I Wear Pants wrote:
If you think most poor people want to be poor than you are an idiot and nothing I can say can help to change your mind or make you have more mental capacity.
I think "want," or even "choose," is too strong a word. Those are both volitional. What I think it really boils down to is apathy.
There ARE many people who are on welfare because they recognize that getting out of it will be the more difficult road to travel, and they honestly don't care enough about getting out to put that extra burden on themselves.
I live in a neighborhood where there is a LOT of poverty. I work with dozens and dozens of kids who live in households (can't call many of them "families" because of how they function ... or don't function) that are below the welfare line.
Some of the parents are working, but they are extremely limited in their own marketability because they did get pregnant (or get a girl pregnant) while in high school. While that is absolutely a choice, it is the choice of a fifteen- or sixteen-year-old child, who in many cases was never told about the repercussions of such actions. Hell, their parents don't care. Most of their teachers don't care. So they don't even learn to think ahead far enough to take their careers into consideration.
And as was stated earlier, there are cases of white, middle- or upper-class kids who knock up their girlfriends or get knocked up themselves as well (Bristol?). Their parents simply have the assets to help overcome that.
Many of the adults in my neighborhood would do things differently if they could go back and finish high school and/or go to college, because now they see the ramifications of their actions as middle teens. However, because nobody cared enough to TELL them about those ramifications WHILE they were middle teens, they didn't act with those consequences in mind while they were younger.
There are a lot of them who have simply reserved themselves to the idea that those actions they made earlier have determined where they are now ... that they are set in stone ... and thus, they don't even consider the notion of getting out of poverty as a reality.
chs71 wrote:People make decisions regarding school, drug use, pregnancy, and crime that cause their poverty.
Ask your average fifteen-year-old what they think about school. MOST don't want to be there, whether they are a suburbanite whose parents love and are able to take care of them or they are an urbanite whose father is gone and whose mother spends more nights at her boyfriend's house than she does at home with her teen or preteen kids, who basically live on their own while she's gone.
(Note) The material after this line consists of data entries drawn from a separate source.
(** * 8gen: the word-search engine of [8gen.py]

    A shallow embedding of the combinatorial core of the generator
    (direction catalog, collision checker, word writer, greedy scheduler and
    the two cell fillers) together with the properties the specification
    states about it; then of the code around the core: the page pipeline of
    [save_pdf], the reading of words and phrases, the choice of the phrase
    in [main], the columns of the word list, and the scheduler of the
    earlier version [8gen_zaloha.py].

    Conventions.
    - Python integers are [Z]; list indices follow Python's rules (a negative
      index counts from the end, an index out of range raises [IndexError]).
    - A Python [str] is the list of its code points ([N]); a grid cell is
      [option] of a code point, [None] being Python's [None].
    - The grid is a list of rows.  The functions of the source mutate it in
      place and return nothing; here they take the grid and return the grid
      after the mutation.  The rows built by [make_empty] are distinct
      objects, so no two rows alias.
    - The module [random] is a global generator.  It is modelled by a tape of
      raw draws with a cursor; every theorem holds for every tape, and every
      value [random.randint] or [random.choice] may return comes out for some
      tape ([randint_any], [choice_any]).
    - Exceptions are explicit: a computation returns [Ok v] or [Raise e]; the
      generator keeps the draws made before an exception.
    - The trial loop of [greedy_place] records each trial in a ghost trace.
      The trace is write-only ([ghost_only_greedy_place]): results and draws
      are those of the program without it.  It gives the statements about
      "every trial" and "every accepted placement" something to speak of. *)

From Stdlib Require Import ZArith NArith String Ascii.
From stdpp Require Import base tactics option list numbers strings sorting gmap.

Local Open Scope Z_scope.

(* ===================================================================== *)
(** ** Python values *)
(* ===================================================================== *)

Abbreviation char := N (only parsing).
Abbreviation pystr := (list N) (only parsing).
Abbreviation cell := (option N) (only parsing).
Abbreviation grid := (list (list (option N))) (only parsing).

(** ASCII literals, for examples: [str "CAT"] is the Python string ['CAT']. *)
Definition str (s : string) : pystr :=
  map N_of_ascii (list_ascii_of_string s).

(** [len(x)] *)
Definition len {A} (l : list A) : Z := Z.of_nat (length l).

(** The exceptions the modelled code can raise. *)
Inductive exn := IndexError | ValueError.

(** The outcome of a call: a value, or an exception. *)
Inductive res (A : Type) : Type :=
| Ok (a : A)
| Raise (e : exn).
Arguments Ok {A} a.
Arguments Raise {A} e.

(** Python's index normalisation: [0 <= i < n] is itself, [-n <= i < 0]
    counts from the end, anything else is out of range. *)
Definition py_index (n : nat) (i : Z) : option nat :=
  if (0 <=? i) && (i <? Z.of_nat n) then Some (Z.to_nat i)
  else if (- Z.of_nat n <=? i) && (i <? 0) then Some (Z.to_nat (Z.of_nat n + i))
  else None.

(** [l[i]] *)
Definition getitem {A} (l : list A) (i : Z) : res A :=
  match py_index (length l) i with
  | Some k => match l !! k with Some a => Ok a | None => Raise IndexError end
  | None => Raise IndexError
  end.

(** [l[i] = v] *)
Definition setitem {A} (l : list A) (i : Z) (v : A) : res (list A) :=
  match py_index (length l) i with
  | Some k => Ok (<[k:=v]> l)
  | None => Raise IndexError
  end.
I know I didn't want to be there.
However, I had parents who made sure I went. They made sure to explain to me why I had to go. They watched, and cared about, the grades I got.
It's a good thing, too. I was fifteen. I didn't give two piss squirts about most of those things.
Now, if I'd had parents who didn't care whether or not I went to school, never told me why it was important, and never spurred me to get good grades, what motivation would I have had to graduate with honors ... or even at all?
Maturity level needs to come into play when discussing this issue. Were the mistakes made while the person was young and immature, but the person has since developed a necessary work ethic and desire to climb out of their bad circumstances? If so, SOMEONE needs to help them get on their feet.
However, if the person is perpetuating their state, they should not be aided, as they are callously and ungratefully using other people's money to fund their own lazy lifestyle.
To paint "the poor" with a single brush ... or even a couple brushes ... though, is foolish, and would only be done by someone who doesn't know enough about the spectrum of the poor in society.